Как и в день нашего знакомства на набережной, он коснулся пухлыми фиолетовыми губами моей руки и пробормотал:

– Придет день, когда ты, Панайота, так устанешь прятаться во тьме, где не слышно ничего, кроме твоего собственного голоса в голове, что захочешь умереть, и захочешь этого так сильно, как Шахерезада хотела выжить. Вот тогда и настанет тебе пора рассказать свою историю.

V. На пороге утраченного города

Когда умолкнут колокола

Возвращение Хильми Рахми наполнило сердца всех – даже Мюжгян, несущей траур по Хусейну, – беспредельной радостью. С того самого утра, как полковник в новенькой военной форме появился на улице Бюльбюль на лоснящемся вороном коне, в доме не стихая звучали и смех, и рыдания, и молитвы.

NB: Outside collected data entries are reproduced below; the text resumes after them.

(* ===== verification/LinkSummary.v ===== *)
(** * summarize-link-characteristics.py: tables from the reports of a sweep

    myscripts/pamptcp-link-characteristics/summarize-link-characteristics.py: the two file name
    patterns, the row made from one JSON report, the sort, the CSV and the Markdown table and
    [main].  JSON numbers are exact rationals; the JSON parser, [float] of a string and the
    printed form of a float are parameters. *)
From Stdlib Require Import ZArith Lia Ascii String QArith.
From stdpp Require Import base list strings sorting.
From S2P Require Import Prelude PyStr TestConfig LinkRun.
Import Driver.
#[local] Open Scope Z_scope.

Module Summary.

(** ** The patterns of the names *)

(** [^n(\d+)-b(\d+)$]: the two groups; the end may be before a final newline *)
Definition chomp (s : string) : string :=
  match split_last newline s with Some (l, EmptyString) => l | _ => s end.

Definition profile_match (name : string) : option (string * string) :=
  if startswith name "n" then
    let '(clients, r) := span_digits (str_drop 1 name) in
    if truthy clients && startswith r "-b" then
      let '(bytes, r) := span_digits (str_drop 2 r) in
      if truthy bytes && negb (truthy (chomp r)) then Some (clients, bytes) else None
    else None
  else None.

(** [stream\d+-.+s\.json$] after the link *)
Definition stream_tail (s : string) : bool :=
  let '(digits, r) := span_digits s in
  truthy digits && startswith r "-" &&
  let body := chomp (str_drop 1 r) in
  endswith body "s.json" && (6 <? String.length body)%nat && negb (has_char newline body).

Definition link_tail (s : string) : option string :=
  if startswith s "-wifi-only-stream" && stream_tail (str_drop 17 s) then Some "wifi-only"
  else if startswith s "-nr-only-stream" && stream_tail (str_drop 15 s) then Some "nr-only"
  else None.

(** [^(.+)-(wifi-only|nr-only)-stream\d+-.+s\.json$]: the longest first group wins; [pre] has
    been read, and at least one more character belongs to the group *)
Fixpoint scheduler_scan (pre s : string) : option (string * string) :=
  match s with
  | EmptyString => None
  | String c s' =>
      if Ascii.eqb c newline then None
      else
        let pre := pre +:+ String c EmptyString in
        match scheduler_scan pre s' with
        | Some r => Some r
        | None => match link_tail s' with Some l => Some (pre, l) | None => None end
        end
  end.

Но праздник пришел не только на улицу Бюльбюль – все турецкие кварталы охватил дух веселья. Везде, от Конака до моста Караван, жители вывешивали красные флаги с белыми полумесяцами и звездой [133] на своих домах и лавках, уличные фонари украсили алые ленты, и такие же ленты перехватывали шею лошадей, запряженных в экипажи. Дети в праздничных одеждах распевали на улицах песни и танцевали; женщины, обратив ладони к небу, благодарили Аллаха за «спасителя Мустафу Кемаля», обнимались, расцеловывали друг друга в щеки и плакали. Узкие, кривые улочки вокруг кладбищ заполнялись пронзительными звуками зурны и оглушительными ударами барабана. В богатых домах из граммофонов лилась музыка; юные девушки усыпали розами путь военных, шествовавших по проспекту Хюкюмет.

133

До 1923 года на турецком флаге были три полумесяца и пятиконечная звезда. – Примеч. ред.

Трехлетняя греческая оккупация закончилась, Измир снова принадлежал им!

Сюмбюль надела припрятанное в сундуке лиловое шелковое платье. Впервые за долгие годы она снова проснулась в объятиях мужа. Ее Хильми Рахми сильно исхудал и слегка постарел, но, невзирая на усталость, он все еще оставался сильным, здоровым мужчиной, что и доказал, несколько раз за ночь предавшись любовным утехам. Такое было только в первые дни после их свадьбы!

Хоть Сюмбюль и пыталась скрыть обуревавшее ее счастье, не желая причинять лишнюю боль Мюжгян, потерявшей мужа, всем женщинам в доме, от няньки Дильбер до Макбуле-халы, хватило одного-единственного взгляда на нее, буквально впорхнувшую на кухню, чтобы понять, что за ночь она провела. Ее светлые волосы развевались за спиной, щеки порозовели, как после хаммама, а прозрачные глаза светились глубоким спокойствием. Стоило только Сюмбюль подумать о Хильми Рахми, вспомнить его великолепную темно-зеленую форму, как тут же отголоски ночного наслаждения разносились по телу сладким трепетом, а лицо невольно расплывалось в улыбке.